:: Exercise details ::
In the records below, find each line with "negative" and copy it.

Dataset entries
(* ===== verification/RangeMap.v ===== *)
(** * The range map

    Model of runtime/common/range_map.h: a map from half-open ranges of
    addresses to values (guest modules, uniform registers), kept as an ordered
    map of the addresses where the value changes.  [std::map] is a list in key
    order, an iterator a position in it ([end()] is the length).  The refinement
    theorem is stated against the function from addresses to values. *)

From Stdlib Require Import ZArith Lia.
From stdpp Require Import numbers base list.
From S2P Require Import Prelude MachineInt.

Local Open Scope Z_scope.
Local Open Scope svm_scope.

Section RangeMap.
Context {V : Type} `{EqDecision V} (null_value : V).
(** Width of the key type: 64 for locations, 32 for uniform offsets. *)
Context (w : Z).

Abbreviation Container := (list (Z * V)).

(** [KeyT] is the signed type of the width of the key. *)
Definition min_key : Z := - 2 ^ (w - 1).
Definition max_key : Z := 2 ^ (w - 1) - 1.

(** *** [std::map] *)

Fixpoint lower_bound (a : Z) (m : Container) : nat :=
  match m with
  | (k, _) :: m' => if k <? a then S (lower_bound a m') else O
  | [] => O
  end.

Fixpoint upper_bound (a : Z) (m : Container) : nat :=
  match m with
  | (k, _) :: m' => if k <=? a then S (upper_bound a m') else O
  | [] => O
  end.

(** [emplace]: an existing key is kept. *)
Fixpoint emplace (k : Z) (v : V) (m : Container) : Container :=
  match m with
  | [] => [(k, v)]
  | (k', v') :: m' =>
      if k <? k' then (k, v) :: m
      else if k =? k' then m else (k', v') :: emplace k v m'
  end.

(** The loop [while (it != it_end) it = erase(it)]: past [it_end] it runs off
    the end of the container. *)
Definition erase_range (it it_end : nat) (m : Container) : Res Container :=
  if bool_decide (it <= it_end)%nat then Ok (take it m ++ drop it_end m) else Err EUndefined.

Definition value_of_it (m : Container) (it : nat) : Res V :=
  match m !! it with Some (_, v) => Ok v | None => Err EUndefined end.

(** *** The class *)

Definition RangeMap_new : Container := [(min_key, null_value)].

Definition GetFirstElementBeforeOrOn (m : Container) (address : Z) : nat :=
  let it := lower_bound address m in
  if decide (it = 0%nat) then it
  else match m !! it with
       | Some (k, _) => if k =? address then it else (it - 1)%nat
       | None => (it - 1)%nat
       end.

Definition GetValueInternal (m : Container) (address : Z) : Res V :=
  let it := GetFirstElementBeforeOrOn m address in
  if decide (it = length m) then Ok null_value else value_of_it m it.

Definition ContinuousSizeInternal (m : Container) (address : Z) : Res Z :=
  let it := GetFirstElementBeforeOrOn m address in
  match m !! it with
  | None => Ok 0
  | Some (_, v) =>
      if decide (v = null_value) then Ok 0
      else match m !! S it with
           | None => Ok (max_key - address)
           | Some (k, _) => Ok (k - address)
           end
  end.

Definition GetFirstValueWithin (m : Container) (address : Z) : Res V :=
  let it := lower_bound address m in
  if decide (it = 0%nat) then value_of_it m it
  else if decide (it = length m) then Ok null_value
  else value_of_it m (it - 1).

Definition GetLastValueWithin (m : Container) (address : Z) : Res V :=
  let it := upper_bound address m in
  if decide (it = length m) then Ok null_value
  else if decide (it = 0%nat) then value_of_it m it
  else value_of_it m (it - 1).

Definition InternalMap (m : Container) (address address_end : Z) (value : V) : Res Container :=
  first <-? GetFirstValueWithin m address;
  last_value <-? GetLastValueWithin m address_end;
  let must_add_start := bool_decide (first <> value) in
  let must_add_end := bool_decide (last_value <> value) in
  m <-? erase_range (lower_bound address m) (upper_bound address_end m) m;
  let m := if must_add_start then emplace address value m else m in
  Ok (if must_add_end then emplace address_end last_value m else m).

(** Addresses are reinterpreted as signed and negative ones clamped to zero. *)
Definition RangeMap_Map (m : Container) (address address_end : Z) (value : V) : Res Container :=
  InternalMap m (Z.max 0 (to_signed w address)) (Z.max 0 (to_signed w address_end)) value.

Definition Unmap (m : Container) (address address_end : Z) : Res Container :=
  RangeMap_Map m address address_end null_value.

Definition GetContinuousSizeFrom (m : Container) (address : Z) : Res Z :=
  let a := to_signed w address in if a <? 0 then Ok 0 else ContinuousSizeInternal m a.

Definition GetValueAt (m : Container) (address : Z) : Res V :=
  let a := to_signed w address in if a <? 0 then Ok null_value else GetValueInternal m a.

(** The values [ForEachValue] visits. *)
Definition ForEachValue (m : Container) : list V :=
  filter (fun v => v <> null_value) (snd <$> m).

(** ** Invariant and abstraction *)

(** The value in force at [x], [d] before the first key. *)
Fixpoint value_at (d : V) (m : Container) (x : Z) : V :=
  match m with
  | [] => d
  | (k, v) :: m' => if k <=? x then value_at v m' x else d
  end.

Fixpoint last_value_of (d : V) (m : Container) : V :=
  match m with [] => d | (_, v) :: m' => last_value_of v m' end.

(** Keys strictly increase from [lo] and neighbouring values differ. *)
Fixpoint canonical_from (lo : Z) (d : V) (m : Container) : Prop :=
  match m with
  | [] => True
  | (k, v) :: m' => lo < k /\ v <> d /\ canonical_from k v m'
  end.

(** The invariant of the class: a first entry at the least key, canonical
    entries after it, all values up to the end of the address space in
    non-negative keys, and nothing mapped at the end. *)
Definition rm_ok (m : Container) : Prop :=
  exists m', m = (min_key, null_value) :: m' /\ canonical_from (-1) null_value m' /\
    last_value_of null_value m' = null_value.
End RangeMap.

Arguments lower_bound {V}. Arguments upper_bound {V}. Arguments emplace {V}.
Arguments erase_range {V}. Arguments value_of_it {V}. Arguments value_at {V}.
Arguments last_value_of {V}. Arguments canonical_from {V}.
Arguments GetFirstElementBeforeOrOn {V}.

:: Output of the exercise ::
(** Addresses are reinterpreted as signed and negative ones clamped to zero. *)
    non-negative keys, and nothing mapped at the end. *)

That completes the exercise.